New Delhi: Over a month after the Supreme Court struck down a law on appointment of judges to the higher judiciary, the government on Thursday asserted in Lok Sabha that Parliament has "power" to "govern" the criteria and process for appointment of judges to the apex court and high courts.
"...Parliament shall have the power within parameters of the Constitution to govern the criteria and process for appointment of judges to the Supreme Court and the High Courts," Law Minister D V Sadananda Gowda said in a written reply.
Ten members had asked the government whether it proposes to 'review' the National Judicial Appointments Act, 2014 after the SC struck down the law on October 16.
They had also sought details of the proposed 'follow up' action after the apex court verdict.
Gowda said after the order, the collegium system of appointment of judges has been again declared as operational.
As the Supreme Court considers introduction of "appropriate measures" to improve the working of collegium system, the government has submitted its suggestions for the same, he said.
"The government has taken the stand that it reserves its liberty to take such action as it may decide fit and nothing in the suggestions made by the government or participation in the proceedings ought to be construed as the government being estopped from such action," he said.

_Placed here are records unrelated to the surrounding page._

(** X1: the text [_esc] returns holds no [<], no [>] and no double quote;
    the copy of [_esc] in [grid_view.py] returns the same text as the one in
    [report_html.py]; a text without [&], [<], [>] and double quote is
    returned as it is. *)
Theorem esc_no_markup (text : string) :
  (forall c : ascii, c = "<"%char \/ c = ">"%char \/ c = Py.dq ->
     Py.contains (Py.chr c) (ReportHtml._esc text) = false) /\
  GridView._esc text = ReportHtml._esc text /\
  ((forall c : ascii, c = "&"%char \/ c = "<"%char \/ c = ">"%char \/ c = Py.dq ->
      Py.contains (Py.chr c) text = false) ->
   ReportHtml._esc text = text).
Proof.
  split; [|split].
  - intros c Hc. unfold ReportHtml._esc, Py.chr.
    destruct Hc as [->|[->| ->]].
    + apply (replace_chr_keeps "<"); [reflexivity|].
      apply (replace_chr_keeps "<"); [reflexivity|].
      apply (replace_chr_removes "<"). reflexivity.
    + apply (replace_chr_keeps ">"); [reflexivity|].
      apply (replace_chr_removes ">"). reflexivity.
    + apply (replace_chr_removes Py.dq). reflexivity.
  - destruct text; reflexivity.
  - intros H. unfold ReportHtml._esc, Py.chr.
    rewrite (replace_chr_id "&") by (apply H; auto).
    rewrite (replace_chr_id "<") by (apply H; auto).
    rewrite (replace_chr_id ">") by (apply H; auto).
    apply replace_chr_id. apply H; auto.
Qed.

End EscapeFacts.

(** ** The cleaning of the loaders *)

Section CleaningFacts.
Import Loaders.

Lemma lstrip_head (p : ascii -> bool) (s : string) :
  Py.lstrip_with p s = "" \/
  exists c t, Py.lstrip_with p s = String c t /\ p c = false.
Proof.
  induction s as [|c t IH]; [now left|].
  simpl. destruct (p c) eqn:E; [exact IH|]. right. now exists c, t.
Qed.

Lemma rstrip_cons_keep (p : ascii -> bool) (c : ascii) (t : string) :
  p c = false -> exists t', Py.rstrip_with p (String c t) = String c t'.
Proof.
  intros E. simpl. destruct (Py.rstrip_with p t); rewrite ?E; eauto.
Qed.

Lemma strip_head (s : string) :
  Py.strip s = "" \/ exists c t, Py.strip s = String c t /\ Py.is_space c = false.
Proof.
  unfold Py.strip. destruct (lstrip_head Py.is_space s) as [->|(c & t & -> & E)].
  - now left.
  - right. destruct (rstrip_cons_keep Py.is_space c t E) as [t' ->]. now exists c, t'.
Qed.

Lemma strip_idem (s : string) : Py.strip (Py.strip s) = Py.strip s.
Proof.
  destruct (strip_head s) as [->|(c & t & E & Hc)]; [reflexivity|].
  unfold Py.strip at 1. rewrite E. simpl Py.lstrip_with. rewrite Hc, <- E.
  unfold Py.strip. apply rstrip_idem.
Qed.

Lemma upper_char_space (c : ascii) : Py.is_space (Py.upper_char c) = Py.is_space c.
Proof. destruct c as [[] [] [] [] [] [] [] []]; reflexivity. Qed.

Lemma lstrip_upper (s : string) :
  Py.lstrip_with Py.is_space (Py.upper s) = Py.upper (Py.lstrip_with Py.is_space s).
Proof.
  induction s as [|c t IH]; [reflexivity|].
  simpl. rewrite upper_char_space. destruct (Py.is_space c); [exact IH|reflexivity].
Qed.

Lemma rstrip_upper (s : string) :
  Py.rstrip_with Py.is_space (Py.upper s) = Py.upper (Py.rstrip_with Py.is_space s).
Proof.
  induction s as [|c t IH]; [reflexivity|].
  simpl. rewrite IH, upper_char_space.
  destruct (Py.rstrip_with Py.is_space t); simpl; [destruct (Py.is_space c)|]; reflexivity.
Qed.

Lemma strip_upper (s : string) : Py.strip (Py.upper s) = Py.upper (Py.strip s).
Proof. unfold Py.strip. now rewrite lstrip_upper, rstrip_upper. Qed.

Lemma upper_char_idem (c : ascii) : Py.upper_char (Py.upper_char c) = Py.upper_char c.
Proof. destruct c as [[] [] [] [] [] [] [] []]; reflexivity. Qed.

Lemma upper_idem (s : string) : Py.upper (Py.upper s) = Py.upper s.
Proof. induction s as [|c t IH]; [reflexivity|]. simpl. now rewrite upper_char_idem, IH. Qed.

This is for the first time the Law Minister has spoken in Parliament on the SC verdict on NJAC Act.
During a discussion on 'commitment to the Constitution' in the Rajya Sabha on November 27, Finance Minister Arun Jaitley had said that no position of law "can ever justify" a situation where the CJI appoints other judges and everyone else becomes irrelevant.
Noting that independence of judiciary is absolutely essential, the lawyer-turned-politician said appointment of judges to high judiciary should be done through a consultative process.
"Today, the absolute contrary to what Dr Ambedkar had envisaged is happening," Jaitley said, adding, "today we have reached a position where CJI...Will appoint and everyone else is irrelevant. No position of law can ever justify it," he had said.